The insurance industry, perhaps more than any other sector, is focused on understanding and mitigating global warming, and for good reason: a changing environment could amplify risks, resulting in lower underwriting profits. Yet despite their heightened interest in climate change, few insurers are wholly committed to building a green IT environment.
The operational success of property and casualty insurers (non-life or general insurers) is correlated to the weather. A warming earth that causes more frequent and fierce tropical storms, as predicted by the International Panel on Climate Change, could lead to mega-catastrophes that dwarf Hurricane Andrew, which hit Florida in 1992 and caused $15.5 billion in insured losses, and Hurricane Katrina, the 2005 storm that caused $40.6 billion of losses. Furthermore, warmer, drier inland regions could experience elevated fire risks.
Foreseeing these risks, insurers have enacted premium increases in catastrophe-prone regions, while others have simply stopped writing policies in these markets. However, both of these approaches are insufficient: regulators have tempered rate increases, and while exiting the market may protect against future losses, it diminishes an insurer's ability to cross-sell other, safer products.
Life insurers are not immune to the effects of climate change. According to World Health Organisation predictions, global warming could enable insect-born diseases, such as malaria, to spread into northern geographies. Furthermore, droughts that lead to famines could slow or reverse global economic growth, inevitably leading to poor investment income for all types of insurers.
Innovative products
The plethora of climate change scenarios currently cited by environmental agencies, most of which heighten risk exposure, have led many insurers to develop innovative products in an attempt to reduce greenhouse gas emissions. A number of insurers have developed personal lines products that promote eco-friendly behaviours: for example, Travellers offers a 10% discount to hybrid vehicle owners. Other insurers have created divisions to underwrite alternative energy projects. This serves two important purposes. First, underwriting novel risks provide insurers with new pockets of growth. Second, and perhaps more importantly, by assuming the risk of alternative energy projects such as wind or solar farms, insurers are increasing the success rate of the burgeoning industry.
However, despite the insurance industry's ambition to reduce greenhouse gas emissions in order to mitigate climate change, few insurers have eco-centric approaches to information technology.

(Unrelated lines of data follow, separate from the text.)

(* ===== verification/SceneCodecs.v ===== *)
(** * SceneCodecs: scenes of primitives and meshes

    [pj_base/src/builtin/]: [scene_entities_codec.cpp] and [mesh3d_codec.cpp], with the
    data of [pj_base/builtin/scene_entities.hpp] and [mesh3d.hpp].  Lengths and
    coordinates are bit patterns of doubles. *)

From S2P Require Import Prelude Doubles TimeMath ProtobufWire FieldLoop GeometryCodec ColorCodec MessageCodecs SensorCodecs.

(** ** Enumerations *)

Inductive LineType : Set := kLineStrip | kLineLoop | kLineList.

Definition lineTypeToWire (type : LineType) : Z := match type with kLineStrip => 1 | kLineLoop => 2 | kLineList => 3 end.

Definition lineTypeFromWire (value : Z) : LineType :=
  if value =? 2 then kLineLoop else if value =? 3 then kLineList else kLineStrip.

(** [SceneEntityDeletion::Type] *)
Inductive DeletionType : Set := kMatchingId | kAll.

Definition deletion_to_wire (type : DeletionType) : Z := match type with kMatchingId => 0 | kAll => 1 end.

Definition deletion_from_wire (value : Z) : DeletionType := if value =? 1 then kAll else kMatchingId.

(** ** Primitives *)

(** *** KeyValuePair *)

Record KeyValuePair : Type := mkKeyValuePair {
  kv_key : bytes; kv_value : bytes }.

Definition key_value_default : KeyValuePair :=
  mkKeyValuePair [] [].

Definition writeKeyValuePair (m : KeyValuePair) : wop :=
  wstring 1 (kv_key m)
  ;> wstring 2 (kv_value m).

Definition key_value_handler : handler KeyValuePair := fun tag m r =>
  if negb (wt_eqb (tag_type tag) kLengthDelimited) then (false, m, r)
  else if tag_field tag =? 1 then
    read_into readString (fun v m => mkKeyValuePair v (kv_value m)) m r
  else if tag_field tag =? 2 then
    read_into readString (fun v m => mkKeyValuePair (kv_key m) v) m r
  else (false, m, r).

Definition decodeKeyValuePair : decoder KeyValuePair := parseFields key_value_handler.

Definition key_value_wf (m : KeyValuePair) : Prop :=
  True.

#[export] Instance key_value_consumes : Consumes key_value_handler.
Proof. unfold key_value_handler. solve_consumes. Qed.

(** *** ArrowPrimitive *)

Record ArrowPrimitive : Type := mkArrowPrimitive {
  ar_pose : Pose; ar_shaft_length : Z; ar_shaft_diameter : Z; ar_head_length : Z; ar_head_diameter : Z;
  ar_color : ColorRGBA }.
(** [Blob::append]; the view does not show the blob's own storage, which the
    growth would free. *)
Definition blob_append (b : Blob) (v : ByteView) : Status * Blob :=
  if negb (bv_size v =? 0) && match bv_data v with None => true | _ => false end
  then (status_error (str "cannot append a null non-empty byte view"), b)
  else if bv_size v =? 0 then (status_ok, b)
  else if bv_size v >? wrap 64 (SIZE_MAX - b_size b)
  then (status_error (str "parser-module output size overflow"), b)
  else
    let required := wrap 64 (b_size b + bv_size v) in
    let '(reserved, b') :=
      if required >? b_capacity b then
        match grow_capacity (if b_capacity b =? 0 then 64 else b_capacity b) required with
        | Some next_capacity => blob_reserve b next_capacity
        | None => (status_error (str ""), b)
        end
      else (status_ok, b) in
    if negb (isOk reserved) then (reserved, b')
    else (status_ok, mkBlob (write_cells (b_data b') (b_size b') (map Some (view_bytes v)))
                       required (b_capacity b')).

Definition blob_push (b : Blob) (byte : byte) : Status * Blob :=
  let store b' := mkBlob (write_cells (b_data b') (b_size b') [Some byte])
                    (wrap 64 (b_size b' + 1)) (b_capacity b') in
  if b_size b =? b_capacity b then
    let next_capacity := if b_capacity b =? 0 then 64 else wrap 64 (b_capacity b * 2) in
    if next_capacity <? b_capacity b
    then (status_error (str "parser-module output size overflow"), b)
    else
      let '(reserved, b') := blob_reserve b next_capacity in
      if negb (isOk reserved) then (reserved, b') else (status_ok, store b')
  else (status_ok, store b).

Definition allocateBlob (size : Z) : PjExpected Blob :=
  let '(status, b) := blob_resize blob_empty size in
  if negb (isOk status) then Failed status else Value b.

(** ** BumpArena

    A pointer into the arena is its offset; [realloc] keeps the contents and
    the alignment of [malloc]. *)

Definition kMaxAlign : Z := 16.

Record BumpArena : Set := mkBumpArena { a_capacity : Z; a_used : Z }.

Definition arena_empty : BumpArena := mkBumpArena 0 0.

(** An allocation: [None] for the empty view, or offset and size. *)
Definition arena_view : Type := option (Z * Z).

Definition arena_allocate (a : BumpArena) (size alignment : Z) : PjExpected arena_view * BumpArena :=
  if bad_alignment alignment
  then (Failed (status_error (str "arena alignment must be a nonzero power of two")), a)
  else if alignment >? kMaxAlign
  then (Failed (status_error (str "arena alignment exceeds malloc alignment")), a)
  else if size =? 0 then (Value None, a)
  else
    let padding := align_padding (a_used a) alignment in
    if (padding >? wrap 64 (SIZE_MAX - a_used a))
       || (size >? wrap 64 (wrap 64 (SIZE_MAX - a_used a) - padding))
    then (Failed (status_error (str "arena allocation size overflow")), a)
    else
      let required := wrap 64 (wrap 64 (a_used a + padding) + size) in
      let finish capacity :=
        let used := wrap 64 (a_used a + padding) in
        (Value (Some (used, size)), mkBumpArena capacity (wrap 64 (used + size))) in
      if required >? a_capacity a then
        match grow_capacity (if a_capacity a =? 0 then 256 else a_capacity a) required with
        | Some next_capacity =>
          if negb (alloc next_capacity)
          then (Failed (status_error (str "arena allocation failed")), a)
          else finish next_capacity
        | None => (Failed (status_error (str "")), a)
        end
      else finish (a_capacity a).

Definition arena_reset (a : BumpArena) : BumpArena := mkBumpArena (a_capacity a) 0.

End Storage.

(** ** Alignment *)

Lemma bad_alignment_false alignment :
  in_u 64 alignment -> bad_alignment alignment = false ->
  exists k, 0 <= k < 64 /\ alignment = 2 ^ k.
Proof.
  unfold in_u, bad_alignment. intros Ha Hb. apply orb_false_iff in Hb as [Hz Hb].
  rewrite wrap_small in Hb by (unfold in_u; lia).
  assert (alignment = 2 ^ Z.log2 alignment) as Hp by (apply land_pred_pow2; lia).
  exists (Z.log2 alignment). split; [|done]. split; [apply Z.log2_nonneg|].
  apply Z.log2_lt_pow2; lia.
Qed.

A Datamonitor survey of 200 global insurers conducted in the first half of 2008 found that over one quarter of life insurers and one fifth of non-life insurers do not consider environmental impact when making IT decisions. Conversely, only 13.3% and 7.5% of life and non-life insurers, respectively, chose the technology or strategy with the least environmental impact regardless of price or performance. The bulk of non-life insurers do indeed consider environmental impact, but, ultimately, place more emphasis on price and performance.
Leading the pack
On a regional basis, Asia Pacific insurers are progressive in developing a green IT strategy. Only 20% of insurers in this region do not consider the environment when making IT decisions, compared to 22% and 27% for Europe and North America, respectively. Furthermore, over 43% of Asia Pacific insurers weigh environmental impact equal to price and performance, a far greater number than in Europe (34%) and North America (27%).
Overall, the insurance industry could be accused of hypocrisy. The industry, after all, is trying to persuade others to minimise their greenhouse gas emissions, while they are not investing in green operations of their own. Datamonitor believes, however, that such an accusation would be unfair and inaccurate.
Cost savings
For instance, insurers are emphasising systems rationalisation and virtualisation as ways to reduce costs. According to Datamonitor's survey, rationalisation and virtualisation are the first and third, respectively, most preferred cost reduction strategies, ahead of developing a service orientated architecture, systems replacement and outsourcing. These strategies enable cost savings through lower energy usage, which incidentally means fewer green house gas emissions, assuming the energy is derived from traditional sources such as coal and oil. Furthermore, virtualisation - which increases hardware utilisation by enabling multiple applications to run on one server - can lead to smaller data centres filled with less hardware, which has the environmental benefits of less land and materials use.
Additionally, an IT strategy that weighs performance above the environment can still have a significant net benefit. By placing a greater emphasis on performance metrics such as product innovation, time-to-market and sales effectiveness, insurers will be more effective in pushing products with green incentives and developing new underwriting practices focused on the green economy. In a short time, the benefits from more hybrid vehicles on the road or the creation of more wind farms because of the availability of insurance should outweigh the detriments of a 'non-green' IT strategy.
Notes
Datamonitor's report Business Trends: Global Insurance Technology Trends, 2008 (Customer Focus). This report is the result of Datamonitor's annual global survey of 200 IT decision-makers within insurance companies. Recent trends in insurance business operations, including claims, policy administration, distribution and outsourcing are covered. IT budgets, technology drivers and strategies are explored. Life, non-life and multi-line carriers are represented. Geographic scope covers Asia Pacific, Europe and North America.